=== WHAT YOU HAVE TO DO ===
Take the lines below beginning at the line that has "destruct (Z.ltb_spec index" and stopping after the line that has "[? _]; lia|lia|].", and print them exactly as they are, with no other lines.

=== DATA RECORDS ===
(* ===== verification/Array.v ===== *)
(** * Resizeable arrays of pointers ([kern/lib/array.c], [kern/include/array.h])

    The block [a_v] points to is the list of its words; the elements are its
    first [a_num] words.  The kernel allocator is an argument: it returns the
    contents of a new block of the size in bytes asked for, or nothing. *)

From S2P Require Import Prelude Machine.

(** [sizeof(void * )] *)
Definition PTR : Z := 4.

Record array : Type := mk_array { a_v : list Z; a_num : Z; a_max : Z }.

(** [kmalloc]: what the new block holds *)
Definition alloc : Type := Z → option (list Z).

Definition array_init : array := mk_array [] 0 0.

(** [kmalloc] is whether the allocation of the structure succeeds. *)
Definition array_create (kmalloc : bool) : option array :=
  if kmalloc then Some array_init else None.

Definition array_cleanup : M array () :=
  a ← gets id;
  kassert (a_num a =? 0) "a->num == 0" ;;
  modify (λ a, mk_array [] (a_num a) (a_max a)).

Definition array_destroy : M array () := array_cleanup.

(** The loop that doubles [newmax] until [num] fits *)
Definition grow_body (num newmax : Z) : M array (Z + Z) :=
  if newmax <? num then mret (inl (if negb (newmax =? 0) then u32 (newmax * 2) else 4)) else mret (inr newmax).
Definition grow (num max : Z) : M array Z := while (grow_body num) max.

(** [memcpy] or [memmove] of [n] words, from [src] of the block [from] to
    [dst] of the block [to] *)
Definition copy_words (from : list Z) (src : Z) (to : list Z) (dst n : Z) : M array (list Z) :=
  if decide (src + n ≤ Z.of_nat (length from) ∧ dst + n ≤ Z.of_nat (length to)) then
    mret (take (Z.to_nat dst) to ++ take (Z.to_nat n) (drop (Z.to_nat src) from)
            ++ drop (Z.to_nat (dst + n)) to)
  else halt BadAccess.

Definition array_preallocate (kmalloc : alloc) (num : Z) : M array Z :=
  a ← gets id;
  if a_max a <? num then
    newmax ← grow num (a_max a);
    match kmalloc (u32 (newmax * PTR)) with
    | None => mret ENOMEM
    | Some newptr =>
        newptr ← copy_words (a_v a) 0 newptr 0 (u32 (a_num a * PTR) / PTR);
        modify (λ a, mk_array newptr (a_num a) newmax) ;;
        mret 0
    end
  else mret 0.

Definition array_setsize (kmalloc : alloc) (num : Z) : M array Z :=
  result ← array_preallocate kmalloc num;
  if negb (result =? 0) then mret result
  else
    modify (λ a, mk_array (a_v a) num (a_max a)) ;;
    mret 0.

Definition array_num : M array Z := gets a_num.

Definition array_get (index : Z) : M array Z :=
  a ← gets id;
  kassert (index <? a_num a) "index < a->num" ;;
  deref (a_v a !! Z.to_nat index).

(** [a->v[index] = val] *)
Definition put_elem (index val : Z) : M array () :=
  a ← gets id;
  if decide (Z.to_nat index < length (a_v a))%nat
  then modify (λ a, mk_array (<[Z.to_nat index := val]> (a_v a)) (a_num a) (a_max a))
  else halt BadAccess.

Definition array_set (index val : Z) : M array () :=
  a ← gets id;
  kassert (index <? a_num a) "index < a->num" ;;
  put_elem index val.

(** The result and the index stored through [index_ret] *)
Definition array_add (kmalloc : alloc) (val : Z) : M array (Z * option Z) :=
  index ← gets a_num;
  ret ← array_setsize kmalloc (u32 (index + 1));
  if negb (ret =? 0) then mret (ret, None)
  else
    put_elem index val ;;
    mret (0, Some index).

Definition array_remove (index : Z) : M array () :=
  a ← gets id;
  kassert (a_num a <=? a_max a) "a->num <= a->max" ;;
  kassert (index <? a_num a) "index < a->num" ;;
  let num_to_move := u32 (a_num a - (index + 1)) in
  l ← copy_words (a_v a) (index + 1) (a_v a) index (u32 (num_to_move * PTR) / PTR);
  modify (λ a, mk_array l (u32 (a_num a - 1)) (a_max a)).

(** ** Specification *)

(** The elements, as a list *)
Definition elems (a : array) : list Z := take (Z.to_nat (a_num a)) (a_v a).

Record arr_wf (a : array) : Prop := {
  aw_num : 0 ≤ a_num a ≤ a_max a;
  aw_max : a_max a < 2 ^ 30;
  aw_len : Z.of_nat (length (a_v a)) = a_max a
}.

(** The allocator returns blocks of the size asked for. *)
Definition alloc_ok (kmalloc : alloc) : Prop :=
  ∀ n b, 0 ≤ n → kmalloc n = Some b → Z.of_nat (length b) = n / PTR.

Lemma elems_length a : arr_wf a → Z.of_nat (length (elems a)) = a_num a.
Proof. intros [H1 H2 H3]. unfold elems. rewrite length_take. lia. Qed.

(** [newmax] doubles from 4, or from the old size, until it is enough. *)
Lemma grow_ok num max a :
  0 ≤ max < 2 ^ 29 → max < num → num ≤ 2 ^ 29 →
  ∃ newmax, grow num max a = Ok (newmax, a) ∧ num ≤ newmax < 2 ^ 30.
Proof.
  intros Hmax Hlt Hnum.
  assert (wp (grow num max) (λ newmax a', a' = a ∧ num ≤ newmax < 2 ^ 30) a) as H.
  { unfold grow. apply (wp_while _ (λ n a', a' = a ∧ 0 ≤ n < 2 ^ 30) (λ n _, 2 ^ 30 - n));
      [split; [done|lia]|intros ? ? [_ ?]; lia|lia|].
    intros n a' [-> Hn]. unfold grow_body. destruct (Z.ltb_spec n num); apply wp_ret; [|split; [done|lia]].
    destruct (Z.eqb_spec n 0); cbn [negb]; [split; [split; [done|lia]|lia]|].
    rewrite u32_id by lia. split; [split; [done|lia]|lia]. }
  apply wp_run in H as (n & a' & Hrun & -> & Hn). eauto.
Qed.

Lemma u32_words n : 0 ≤ n < 2 ^ 30 → u32 (n * PTR) / PTR = n.
Proof. intros Hn. unfold PTR. rewrite u32_id by lia. by apply Z.div_mul. Qed.

Lemma array_preallocate_run kmalloc num a :
  arr_wf a → alloc_ok kmalloc → 0 ≤ num ≤ 2 ^ 29 → a_max a < 2 ^ 29 →
  ∃ r a', array_preallocate kmalloc num a = Ok (r, a') ∧
    ((r = ENOMEM ∧ a' = a ∧ a_max a < num) ∨
     (r = 0 ∧ arr_wf a' ∧ elems a' = elems a ∧ a_num a' = a_num a ∧ num ≤ a_max a')).
Proof.
  intros Hwf Hal Hnum Hmax. unfold array_preallocate. mred. cbn [id].
  destruct (Z.ltb_spec (a_max a) num) as [Hlt|Hge].
  2:{ exists 0, a. split; [done|]. right. by split_and!. }
  destruct Hwf as [H1 H2 H3].
  destruct (grow_ok num (a_max a) a) as (newmax & -> & Hnew); [lia|lia|lia|].
  destruct (kmalloc _) as [b|] eqn:Hb; [|exists ENOMEM, a; auto].
  apply Hal in Hb; [|apply u32_range]. rewrite u32_words in Hb by lia. rewrite u32_words by lia.
  unfold copy_words. rewrite decide_True by lia. change (Z.to_nat 0) with 0%nat.
  rewrite Z.add_0_l, drop_0, take_0, app_nil_l. do 2 eexists. split; [done|]. right. split; [done|].
  assert (length (take (Z.to_nat (a_num a)) (a_v a)) = Z.to_nat (a_num a)) as Hl.
  { rewrite length_take. lia. }
  split_and!; [|unfold elems; cbn|done|cbn; lia].
  - split; cbn; [lia|lia|]. rewrite length_app, Hl, length_drop. lia.
  - rewrite take_app_le by lia. rewrite take_take. f_equal. lia.
Qed.

(** A grown array has the old elements and [num] slots. *)
Lemma array_setsize_run kmalloc num a :
  arr_wf a → alloc_ok kmalloc → 0 ≤ num ≤ 2 ^ 29 → a_max a < 2 ^ 29 →
  ∃ r a', array_setsize kmalloc num a = Ok (r, a') ∧
    ((r = ENOMEM ∧ a' = a) ∨
     (r = 0 ∧ arr_wf a' ∧ a_num a' = num ∧
      ∀ i, 0 ≤ i < Z.min num (a_num a) → elems a' !! Z.to_nat i = elems a !! Z.to_nat i)).
Proof.
  intros Hwf Hal Hnum Hmax. unfold array_setsize.
  destruct (array_preallocate_run kmalloc num a Hwf Hal Hnum Hmax) as (r & a' & Hrun & Hcase).
  rewrite (bind_ok _ _ _ _ _ Hrun). destruct Hcase as [(-> & -> & _)|(-> & [H1 H2 H3] & He & Hn & Hge)].
  - exists ENOMEM, a. split; [done|]. by left.
  - do 2 eexists. split; [done|]. right. split; [done|]. split_and!; [|done|].
    + split; cbn; lia.
    + intros i Hi. rewrite <-He. unfold elems. cbn. rewrite !lookup_take_lt by lia. done.
Qed.

Lemma array_add_run kmalloc val a :
  arr_wf a → alloc_ok kmalloc → a_max a < 2 ^ 29 →
  ∃ r a', array_add kmalloc val a = Ok (r, a') ∧
    ((r = (ENOMEM, None) ∧ a' = a) ∨
     (r = (0, Some (a_num a)) ∧ arr_wf a' ∧ elems a' = elems a ++ [val])).
Proof.
  intros Hwf Hal Hmax. pose proof Hwf as [H1 H2 H3]. unfold array_add. mred. rewrite u32_id by lia.
  destruct (array_setsize_run kmalloc (a_num a + 1) a Hwf Hal) as (r & a' & -> & Hcase); [lia|lia|].
  destruct Hcase as [(-> & ->)|(-> & [H4 H5 H6] & Hn & Hsame)].
  - exists (ENOMEM, None), a. split; [done|]. by left.
  - cbn [Z.eqb negb]. unfold put_elem. mred. cbn [id]. rewrite decide_True by lia.
    do 2 eexists. split; [done|]. right. split; [done|]. split.
    { split; cbn; [lia|lia|by rewrite length_insert]. }
    apply list_eq. intros i. unfold elems in *. cbn. rewrite Hn.
    destruct (decide (Z.of_nat i < a_num a)) as [Hi|Hi].
    + rewrite lookup_take_lt by lia. rewrite list_lookup_insert_ne by lia.
      rewrite lookup_app_l by (rewrite length_take; lia).
      pose proof (Hsame (Z.of_nat i) ltac:(lia)) as He. rewrite Nat2Z.id in He.
      rewrite <-He. rewrite lookup_take_lt by lia. done.
    + destruct (decide (Z.of_nat i = a_num a)) as [Hi'|Hi'].
      * rewrite lookup_take_lt by lia. replace (Z.to_nat (a_num a)) with i by lia.
        rewrite list_lookup_insert_eq by lia. rewrite lookup_app_r by (rewrite length_take; lia).
        rewrite length_take. replace (i - _)%nat with 0%nat by lia. done.
      * rewrite !lookup_ge_None_2; [done| |].
        -- rewrite length_app, length_take. cbn. lia.
        -- rewrite length_take. lia.
Qed.

Lemma array_get_run index a :
  arr_wf a → 0 ≤ index →
  match elems a !! Z.to_nat index with
  | Some x => array_get index a = Ok (x, a)
  | None => array_get index a = Stop (AssertFail "index < a->num")
  end.
Proof.
  intros [H1 H2 H3] Hi. unfold array_get, elems. mred. cbn [id].
  destruct (Z.ltb_spec index (a_num a)) as [Hlt|Hge].
  - rewrite lookup_take_lt by lia.
    destruct (lookup_lt_is_Some_2 (a_v a) (Z.to_nat index) ltac:(lia)) as [x ->]. done.
  - rewrite lookup_ge_None_2; [done|]. rewrite length_take. lia.
Qed.

Lemma array_set_run index val a :
  arr_wf a → 0 ≤ index < a_num a →
  ∃ a', array_set index val a = Ok (tt, a') ∧ arr_wf a' ∧ elems a' = <[Z.to_nat index := val]> (elems a).
Proof.
  intros [H1 H2 H3] Hi. unfold array_set, put_elem. mred. cbn [id].
  rewrite (proj2 (Z.ltb_lt _ _)) by lia. rewrite decide_True by lia. eexists. split; [done|]. split.
  - split; cbn; [lia|lia|by rewrite length_insert].
  - unfold elems. cbn. by rewrite take_insert_lt by lia.
Qed.

Lemma array_remove_run index a :
  arr_wf a → 0 ≤ index < a_num a →
  ∃ a', array_remove index a = Ok (tt, a') ∧ arr_wf a' ∧ a_num a' = a_num a - 1 ∧
    elems a' = delete (Z.to_nat index) (elems a) ∧ a_max a' = a_max a.
Proof.
  intros [H1 H2 H3] Hi. unfold array_remove. mred. cbn [id].
  rewrite (proj2 (Z.leb_le _ _)), (proj2 (Z.ltb_lt _ _)) by lia.
  rewrite (u32_id (a_num a - (index + 1))), u32_words by lia.
  unfold copy_words. rewrite decide_True by lia. mred. rewrite (u32_id (a_num a - 1)) by lia.
  eexists. split; [done|]. split_and!; [|done| |done].
  - split; cbn; [lia|lia|]. rewrite !length_app, !length_take, !length_drop. lia.
  - unfold elems. cbn. rewrite delete_take_drop.
    rewrite (app_assoc (take (Z.to_nat index) (a_v a))). rewrite take_app_le.
    2:{ rewrite length_app, !length_take, length_drop. lia. }
    rewrite take_app_ge by (rewrite length_take; lia). rewrite take_take, length_take.
    rewrite !take_take. f_equal; [f_equal; lia|]. rewrite skipn_firstn_comm. f_equal; [lia|f_equal; lia].
Qed.

(** ** How much is allocated *)

Lemma grow_max num max a newmax a' : grow num max a = Ok (newmax, a') → 0 ≤ max < 2 ^ 29 → num ≤ 2 ^ 29 → newmax ≤ Z.max max (Z.max 4 (2 * num)).
Proof.
  intros Hrun Hmax Hnum. assert (wp (grow num max) (λ n _, n ≤ Z.max max (Z.max 4 (2 * num))) a) as H.
  { unfold grow. apply (wp_while _ (λ n _, 0 ≤ n < 2 ^ 30 ∧ n ≤ Z.max max (Z.max 4 (2 * num))) (λ n _, 2 ^ 30 - n)); [lia|intros ? ? [? _]; lia|lia|].
    intros n a2 [Hn Hle]. unfold grow_body. destruct (Z.ltb_spec n num); apply wp_ret; [|lia].
    destruct (Z.eqb_spec n 0); cbn [negb]; [lia|]. rewrite u32_id by lia. lia. }
  apply wp_run in H as (n & a2 & Hrun2 & Hle). rewrite Hrun in Hrun2. by injection Hrun2 as -> ->.
Qed.

Lemma array_add_max kmalloc val a r a' : array_add kmalloc val a = Ok (r, a') → arr_wf a → a_max a < 2 ^ 29 →
  a_max a' ≤ Z.max (a_max a) (Z.max 4 (2 * (a_num a + 1))).
Proof.
  intros Hrun [H1 H2 H3] Hmax. unfold array_add in Hrun. revert Hrun. mred. rewrite u32_id by lia. unfold array_setsize, array_preallocate. mred. cbn [id].
  destruct (Z.ltb_spec (a_max a) (a_num a + 1)) as [Hlt|Hge].
  2:{ mred. cbn [Z.eqb negb]. mred. unfold put_elem. mred. destruct (decide _); [|done]. mred. intros [= _ <-]. cbn. lia. }
  destruct (grow_ok (a_num a + 1) (a_max a) a) as (newmax & Hg & _); [lia|lia|lia|]. rewrite Hg.
  pose proof (grow_max _ _ _ _ _ Hg ltac:(lia) ltac:(lia)) as Hnew. destruct (kmalloc _) as [b|]; mred; [|intros [= _ <-]; lia].
  unfold copy_words. destruct (decide _); mred; [|done]. cbn [Z.eqb negb]. mred. unfold put_elem. mred. destruct (decide _); [|done]. mred. intros [= _ <-]. cbn. lia.
Qed.

(** ** A size that is never reached

    Above [2 ^ 31] elements the doubling wraps around to 0 and starts again:
    the loop makes any number of turns. *)
Definition capacity (max : Z) : Prop := max = 0 ∨ ∃ k, 2 ≤ k ≤ 31 ∧ max = 2 ^ k.

Lemma capacity_range max : capacity max → 0 ≤ max ≤ 2 ^ 31.
Proof. intros [->|(k & Hk & ->)]; [lia|]. split; [by apply Z.pow_nonneg|]. apply Z.pow_le_mono_r; lia. Qed.

Lemma capacity_next max : capacity max → capacity (if negb (max =? 0) then u32 (max * 2) else 4).
Proof.
  intros [->|(k & Hk & ->)]; [right; exists 2; split; [lia|done]|]. rewrite (proj2 (Z.eqb_neq (2 ^ k) 0)) by (apply Z.pow_nonzero; lia). cbn [negb].
  replace (2 ^ k * 2) with (2 ^ (k + 1)) by (rewrite Z.pow_add_r; lia). destruct (decide (k = 31)) as [->|]; [by left|].
  right. exists (k + 1). split; [lia|]. apply u32_id. split; [by apply Z.pow_nonneg|]. apply Z.pow_lt_mono_r; lia.
Qed.

(** Up to [2 ^ 31] elements the loop ends. *)
Lemma grow_ends num max a : capacity max → num ≤ 2 ^ 31 →
  wp (grow num max) (λ newmax a', a' = a ∧ num ≤ newmax ∧ capacity newmax) a.
Proof.
  intros Hmax Hnum. pose proof (capacity_range max Hmax). unfold grow.
  apply (wp_while _ (λ n a', a' = a ∧ capacity n) (λ n _, 2 ^ 31 + 1 - n)); [done|intros n ? [_ Hc%capacity_range]; lia|lia|].
  intros n a' [-> Hn]. pose proof (capacity_range n Hn). unfold grow_body. destruct (Z.ltb_spec n num); apply wp_ret; [|split; [done|by split]].
  split; [split; [done|by apply capacity_next]|]. destruct (Z.eqb_spec n 0) as [->|]; cbn [negb]; [lia|]. rewrite u32_id by lia. lia.
Qed.

(** Above it wraps and makes any number of turns. *)
Lemma grow_diverges n num max a : capacity max → 2 ^ 31 < num →
  ∃ newmax, turns n (grow_body num) max a = Ok (inl newmax, a) ∧ capacity newmax.
Proof.
  intros Hmax Hnum. revert max Hmax. induction n as [|n IH]; intros max Hmax; cbn [turns].
  - pose proof (capacity_range max Hmax). unfold grow_body. rewrite (proj2 (Z.ltb_lt _ _)) by lia. eexists. split; [done|]. by apply capacity_next.
  - destruct (IH max Hmax) as (m1 & H1 & Hm1). rewrite (bind_ok _ _ _ _ _ H1). by apply IH.
Qed.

=== RESPONSE TO THE TASK ===
  destruct (Z.ltb_spec index (a_num a)) as [Hlt|Hge].
  - rewrite lookup_take_lt by lia.
    destruct (lookup_lt_is_Some_2 (a_v a) (Z.to_nat index) ltac:(lia)) as [x ->]. done.
  - rewrite lookup_ge_None_2; [done|]. rewrite length_take. lia.
Qed.

Lemma array_set_run index val a :
  arr_wf a → 0 ≤ index < a_num a →
  ∃ a', array_set index val a = Ok (tt, a') ∧ arr_wf a' ∧ elems a' = <[Z.to_nat index := val]> (elems a).
Proof.
  intros [H1 H2 H3] Hi. unfold array_set, put_elem. mred. cbn [id].
  rewrite (proj2 (Z.ltb_lt _ _)) by lia. rewrite decide_True by lia. eexists. split; [done|]. split.
  - split; cbn; [lia|lia|by rewrite length_insert].
  - unfold elems. cbn. by rewrite take_insert_lt by lia.
Qed.

Lemma array_remove_run index a :
  arr_wf a → 0 ≤ index < a_num a →
  ∃ a', array_remove index a = Ok (tt, a') ∧ arr_wf a' ∧ a_num a' = a_num a - 1 ∧
    elems a' = delete (Z.to_nat index) (elems a) ∧ a_max a' = a_max a.
Proof.
  intros [H1 H2 H3] Hi. unfold array_remove. mred. cbn [id].
  rewrite (proj2 (Z.leb_le _ _)), (proj2 (Z.ltb_lt _ _)) by lia.
  rewrite (u32_id (a_num a - (index + 1))), u32_words by lia.
  unfold copy_words. rewrite decide_True by lia. mred. rewrite (u32_id (a_num a - 1)) by lia.
  eexists. split; [done|]. split_and!; [|done| |done].
  - split; cbn; [lia|lia|]. rewrite !length_app, !length_take, !length_drop. lia.
  - unfold elems. cbn. rewrite delete_take_drop.
    rewrite (app_assoc (take (Z.to_nat index) (a_v a))). rewrite take_app_le.
    2:{ rewrite length_app, !length_take, length_drop. lia. }
    rewrite take_app_ge by (rewrite length_take; lia). rewrite take_take, length_take.
    rewrite !take_take. f_equal; [f_equal; lia|]. rewrite skipn_firstn_comm. f_equal; [lia|f_equal; lia].
Qed.

(** ** How much is allocated *)

Lemma grow_max num max a newmax a' : grow num max a = Ok (newmax, a') → 0 ≤ max < 2 ^ 29 → num ≤ 2 ^ 29 → newmax ≤ Z.max max (Z.max 4 (2 * num)).
Proof.
  intros Hrun Hmax Hnum. assert (wp (grow num max) (λ n _, n ≤ Z.max max (Z.max 4 (2 * num))) a) as H.
  { unfold grow. apply (wp_while _ (λ n _, 0 ≤ n < 2 ^ 30 ∧ n ≤ Z.max max (Z.max 4 (2 * num))) (λ n _, 2 ^ 30 - n)); [lia|intros ? ? [? _]; lia|lia|].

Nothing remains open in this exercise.